João Coimbra Marinho, Master’s Degre Visual Arts & Film, Pantheon-Sorbonne University (2007)
MIT researchers recently discovered that 100% of all people who eat rice face death in the end of their life. But who do you think will die first:
PS: For the sake of sharing more constructive information, given the surprising reach of my humble answer, I’m reproducing the nice comment by Hg Baladas:
« Rice including white rice has a lower glycaemic index than bread or potato. Long grain white rice (basmati rice) has an even lower glycaemic index.
That makes it less diabetogenic and less obesiogenic than bread or potato (if consumed in similar quantities) »

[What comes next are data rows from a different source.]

(* ===== verification/EpollFrame.v ===== *)
(** * Epoll: what the operations on items leave alone

    Registration, change and removal of items touch neither the map of the descriptors nor what an information says about its descriptor, nor the ledger [led] of the world.  [keeps m]
    says so of a computation; it is closed under sequencing, so that it holds of an operation by its syntax. *)
From S2P Require Import Prelude.
From S2P Require Import Queue.
From S2P Require Import RbTree.
From S2P Require Import EpList.
From S2P Require Import EpollData.
From S2P Require Import Epoll.
From S2P Require Import EpollPoll.
From S2P Require Import EpollInv.

Create HintDb keeps.

Section frame.
Context {Q W : Type} `{BoundedQueue Q} (env : stack_env W) {L : Type} (led : W → L).
Abbreviation st := (est Q W).
Abbreviation M := (stM (est Q W)).
Implicit Types (s : st).

(** What an information says about its descriptor. *)
Definition ikey (r : nsep_epollInfo_t) := (info_fd r, info_ep r, info_fdtype r, alloc_flag (info_res_chk r), info_pidinfo r).

Record frame s s' : Prop := {
  fr_sock : es_sockMap s' = es_sockMap s;
  fr_fpool : q_contents (es_infoPool s') = q_contents (es_infoPool s);
  fr_infos : ∀ i, ikey <$> (es_infos s' !! i) = ikey <$> (es_infos s !! i);
  fr_epfd : ∀ x, ep_epfd <$> (es_eps s' !! x) = ep_epfd <$> (es_eps s !! x);
  fr_led : led (es_world s') = led (es_world s)
}.

#[global] Instance frame_preorder : PreOrder frame.
Proof.
  split.
  - intros s. by split.
  - intros s s' s'' [? ? I1 E1 ?] [? ? I2 E2 ?]. split; congruence.
Qed.

(** The calls of the environment that do not change the ledger. *)
Record env_keeps : Prop := {
  ek_ctl : ∀ m f epFD proFD ops ev info w, se_ep_ctl env m = Some f → led (f epFD proFD ops ev info w).2 = led w;
  ek_check : ∀ f fd w, se_fd_check env = Some f → led (f fd w).2 = led w;
  ek_sem : ∀ w, led (se_sem_init env w).2 = led w;
  ek_malloc : ∀ w, led (se_malloc env w).2 = led w
}.
Context (Hek : env_keeps).

Definition keeps {A} (m : M A) : Prop := ∀ s a s', m s = Some (a, s') → frame s s'.

Lemma keeps_ret {A} (a : A) : keeps (mret a).
Proof. intros s a' s' [= <- <-]. done. Qed.
Lemma keeps_bind {A B} (m : M A) (k : A → M B) : keeps m → (∀ a, keeps (k a)) → keeps (m ≫= k).
Proof.
  intros Hm Hk s b s'. unfold mbind, stM_bind. destruct (m s) as [[a s1]|] eqn:E; [|done]. intros Hr. etrans; [by eapply Hm|by eapply Hk].
Qed.
Lemma keeps_gets {A} (f : st → A) : keeps (gets f).
Proof. intros s a' s' [= <- <-]. done. Qed.
Lemma keeps_lift {A} (o : option A) : keeps (lift o).
Proof. intros s a s'. unfold lift. destruct o; [|done]. by intros [= <- <-]. Qed.
Lemma keeps_modify f : (∀ s, frame s (f s)) → keeps (modify f).
Proof. intros Hf s a s' [= <- <-]. done. Qed.
Lemma keeps_when b (m : M unit) : keeps m → keeps (when b m).
Proof. intros Hm. destruct b; [done|apply keeps_ret]. Qed.

Lemma frame_items m s : frame s (set_es_items m s). Proof. by split. Qed.
Lemma frame_rbn m s : frame s (set_es_rbn m s). Proof. by split. Qed.
Lemma frame_rdl m s : frame s (set_es_rdl m s). Proof. by split. Qed.
Lemma frame_fll m s : frame s (set_es_fll m s). Proof. by split. Qed.
Lemma frame_errno e s : frame s (set_es_errno e s). Proof. by split. Qed.
Lemma frame_ipool q s : frame s (set_es_itemPool q s). Proof. by split. Qed.

Lemma keeps_ep_upd f x : (∀ r, ep_epfd (f r) = ep_epfd r) → keeps (ep_upd f x).
Proof.
  intros Hf s a s'. unfold ep_upd, mbind, stM_bind, gets, lift, modify. destruct (es_eps s !! x) as [r|] eqn:Hx; [|done]. intros [= <- <-]. split; try done. intros y. cbn.
  destruct (decide (y = x)) as [->|Hne]; [rewrite lookup_insert_eq, Hx; cbn; by rewrite Hf|by rewrite lookup_insert_ne].
Qed.
Lemma keeps_info_upd f x : (∀ r, ikey (f r) = ikey r) → keeps (info_upd f x).
Proof.
  intros Hf s a s'. unfold info_upd, mbind, stM_bind, gets, lift, modify. destruct (es_infos s !! x) as [r|] eqn:Hx; [|done]. intros [= <- <-]. split; try done. intros y. cbn.
  destruct (decide (y = x)) as [->|Hne]; [rewrite lookup_insert_eq, Hx; cbn; by rewrite Hf|by rewrite lookup_insert_ne].
Qed.
Lemma keeps_ask {A} (f : W → A * W) : (∀ w, led (f w).2 = led w) → keeps (ask f).
Proof. intros Hf s a s'. rewrite ask_run. intros [= <- <-]. split; try done. apply Hf. Qed.

#[local] Hint Resolve keeps_ret keeps_gets keeps_lift keeps_when frame_items frame_rbn frame_rdl frame_fll frame_errno frame_ipool keeps_modify : keeps.

(** Through the binds and branches of an operation. *)
Ltac keeps_step :=
  match goal with
  | |- keeps (mbind _ _) => apply keeps_bind; [|intros ?]
  | |- keeps (when _ _) => apply keeps_when
  | |- keeps (if ?b then _ else _) => destruct b
  | |- keeps (let '_ := ?b in _) => destruct b
  | |- keeps (match ?b with _ => _ end) => destruct b
  | _ => solve [eauto with keeps]
  end.
Ltac keeps := repeat keeps_step.

Lemma keeps_item_get {A} (f : epitem → A) x : keeps (item_get f x). Proof. unfold item_get. keeps. Qed.
Lemma keeps_ep_get {A} (f : eventpoll → A) x : keeps (ep_get f x). Proof. unfold ep_get. keeps. Qed.
Lemma keeps_info_get {A} (f : nsep_epollInfo_t → A) x : keeps (info_get f x). Proof. unfold info_get. keeps. Qed.
Lemma keeps_item_upd f x : keeps (item_upd f x). Proof. unfold item_upd. keeps. Qed.
Lemma keeps_set_errno e : keeps (set_errno e). Proof. unfold set_errno. keeps. Qed.
Lemma keeps_rdl_get {A} (f : hmem → option A) : keeps (rdl_get f). Proof. unfold rdl_get. keeps. Qed.
Lemma keeps_rdl_upd f : keeps (rdl_upd f). Proof. unfold rdl_upd. keeps. Qed.
Lemma keeps_fll_get {A} (f : lmem → option A) : keeps (fll_get f). Proof. unfold fll_get. keeps. Qed.
Lemma keeps_fll_upd f : keeps (fll_upd f). Proof. unfold fll_upd. keeps. Qed.
#[local] Hint Resolve keeps_item_get keeps_ep_get keeps_info_get keeps_item_upd keeps_set_errno keeps_rdl_get keeps_rdl_upd keeps_fll_get keeps_fll_upd keeps_ep_upd keeps_info_upd : keeps.

Lemma keeps_linked x : keeps (linked x). Proof. unfold linked. keeps. Qed.
Lemma keeps_rdlist_upd f ep : keeps (rdlist_upd f ep). Proof. unfold rdlist_upd. keeps. Qed.
Lemma keeps_tree_of ep : keeps (tree_of ep). Proof. unfold tree_of. keeps. Qed.
#[local] Hint Resolve keeps_linked keeps_rdlist_upd keeps_tree_of : keeps.
Lemma keeps_tree_upd f ep : keeps (tree_upd f ep). Proof. unfold tree_upd. keeps. Qed.
#[local] Hint Resolve keeps_tree_upd : keeps.
Lemma keeps_find_ep ep fd : keeps (epoll_find_ep ep fd). Proof. unfold epoll_find_ep. keeps. Qed.
Lemma keeps_rb_insert ep x : keeps (epoll_rbtree_insert ep x). Proof. unfold epoll_rbtree_insert. keeps. Qed.
Lemma keeps_infoBySock fd : keeps (nsep_get_infoBySock env fd). Proof. unfold nsep_get_infoBySock. keeps. Qed.
Lemma keeps_free_epitem x : keeps (nsep_free_epitem x). Proof. unfold nsep_free_epitem, pool_enqueue. keeps. Qed.
Lemma keeps_init_epitem x : keeps (nsep_init_epitem x). Proof. unfold nsep_init_epitem. keeps. Qed.
#[local] Hint Resolve keeps_find_ep keeps_rb_insert keeps_infoBySock keeps_free_epitem keeps_init_epitem : keeps.
Lemma keeps_alloc_epitem : keeps (nsep_alloc_epitem env). Proof. unfold nsep_alloc_epitem, pool_dequeue. keeps. Qed.
Lemma keeps_event_add x ep ops v : keeps (nsep_ctl_event_add x ep ops v). Proof. unfold nsep_ctl_event_add. keeps. Qed.
#[local] Hint Resolve keeps_alloc_epitem keeps_event_add : keeps.
Lemma keeps_take x ep i m ops v r : keeps (triggle_take x ep i m ops v r). Proof. unfold triggle_take. keeps. Qed.
Lemma keeps_TRIGGLE j p m ops x i r : keeps (NSTACK_EP_TRIGGLE env j p m ops x i r).
Proof. unfold NSTACK_EP_TRIGGLE. destruct (se_ep_ctl env m) eqn:E; keeps. apply keeps_ask. intros w. by eapply ek_ctl. Qed.
#[local] Hint Resolve keeps_take keeps_TRIGGLE : keeps.
Lemma keeps_modules n m x ep i j ops r : keeps (triggle_modules env n m x ep i j ops r).
Proof. revert m r. induction n as [|n IH]; intros m r; cbn [triggle_modules]; keeps. Qed.
#[local] Hint Resolve keeps_modules : keeps.
Lemma keeps_triggle x i ops : keeps (nsep_epctl_triggle env x i ops). Proof. unfold nsep_epctl_triggle. keeps. Qed.
Lemma keeps_unlink ep x : keeps (nstack_ep_unlink ep x). Proof. unfold nstack_ep_unlink. keeps. Qed.
#[local] Hint Resolve keeps_triggle keeps_unlink : keeps.

Lemma keeps_insert_node ep ev i : keeps (nsep_insert_node env ep ev i). Proof. unfold nsep_insert_node. keeps. Qed.
Lemma keeps_epctl_del ep x : keeps (nsep_epctl_del env ep x). Proof. unfold nsep_epctl_del. keeps. Qed.
Lemma keeps_epctl_mod ep i x ev : keeps (nsep_epctl_mod env ep i x ev). Proof. unfold nsep_epctl_mod. keeps. Qed.
Lemma keeps_isAddValid fd : keeps (nsep_isAddValid env fd).
Proof. unfold nsep_isAddValid. destruct (_ && _); [|keeps]. destruct (se_fd_check env) eqn:E; [|keeps]. apply keeps_ask. intros w. by eapply ek_check. Qed.
#[local] Hint Resolve keeps_epctl_del : keeps.

Lemma keeps_collect n p x acc : keeps (remove_collect env n p x acc).
Proof.
  revert p x acc. induction n as [|n IH]; intros p x acc; cbn [remove_collect]; keeps. apply keeps_ask, (ek_malloc Hek).
Qed.
Lemma keeps_release i l : keeps (remove_release env i l).
Proof. induction l as [|x l IH]; cbn [remove_release]; keeps. Qed.
#[local] Hint Resolve keeps_collect keeps_release : keeps.
Lemma keeps_remove_epfd i : keeps (nsep_remove_epfd env i). Proof. unfold nsep_remove_epfd. keeps. Qed.
Lemma keeps_close_loop n ep : keeps (close_loop env n ep).
Proof. induction n as [|n IH]; cbn [close_loop]; keeps. Qed.
End frame.

(** Every environment keeps a ledger that says nothing. *)
Lemma env_keeps_unit {W : Type} (env : stack_env W) : env_keeps env (λ _, tt).
Proof. by split. Qed.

麻省理工学院的研究人员最近发现,所有吃米饭的人在生命的最后都面临死亡,但你觉得谁会先死呢?
PS: 为了分享更多有建设性的信息,考虑到我谦虚的回答令人惊讶的影响力,我复制了Hg Baladas的好评论:
«大米(包括白米)的升糖指数低于面包或土豆。长粒白米(印度香米)的升糖指数甚至更低。
这使得它比面包或马铃薯(如果食用量相似)更不易导致糖尿病和肥胖»

Dante Wong, APAC Risk Analyst, UX Writer, and Narrative Designer
I never knew white rice was supposed to be so dangerously unhealthy - until I moved to the States.
You see, I have been eating white rice ever since I was a mewling babe.
And there have been many days in my life where I’ve eaten white rice THREE times a day - breakfast, lunch, AND dinner.
And I prefer the short grain varieties, which I was constantly told - or was that lectured on - is the most unhealthy variety out there.
Fellow students and colleagues would act horrified when I revealed that yes, I sometimes ate white rice three times a day.
They - and much of the American media - bombarded me with just how unhealthy white rice is supposed to be.

在我搬到美国之前,我从来不知道白米被认为是如此危险的不健康食品。
你看,当我还是个哭哭啼啼的婴儿时,我就开始吃白米饭了。
在我的生命中,有很多天我一天吃三次白米饭—早餐、午餐和晚餐。
我更喜欢吃短粒品种,但我经常被告知—或者是被教导—这是大米中最不健康的品种。
当我告诉我的同学和同事,是的,我有时一天吃三顿白米饭时,他们会感到震惊。
他们—还有很多美国媒体—不停地轰炸我,说白米究竟是多么不健康。


According to them, due to the all this white rice I was eating, I should be:
(1) The walking, living, and breathing definition of someone suffering from Arsenic Poisoning.
(2) A lifelong diabetic.
(3) Obese or at least someone with a gut that threatens to touch the pavement. “It’s just like eating sugar!”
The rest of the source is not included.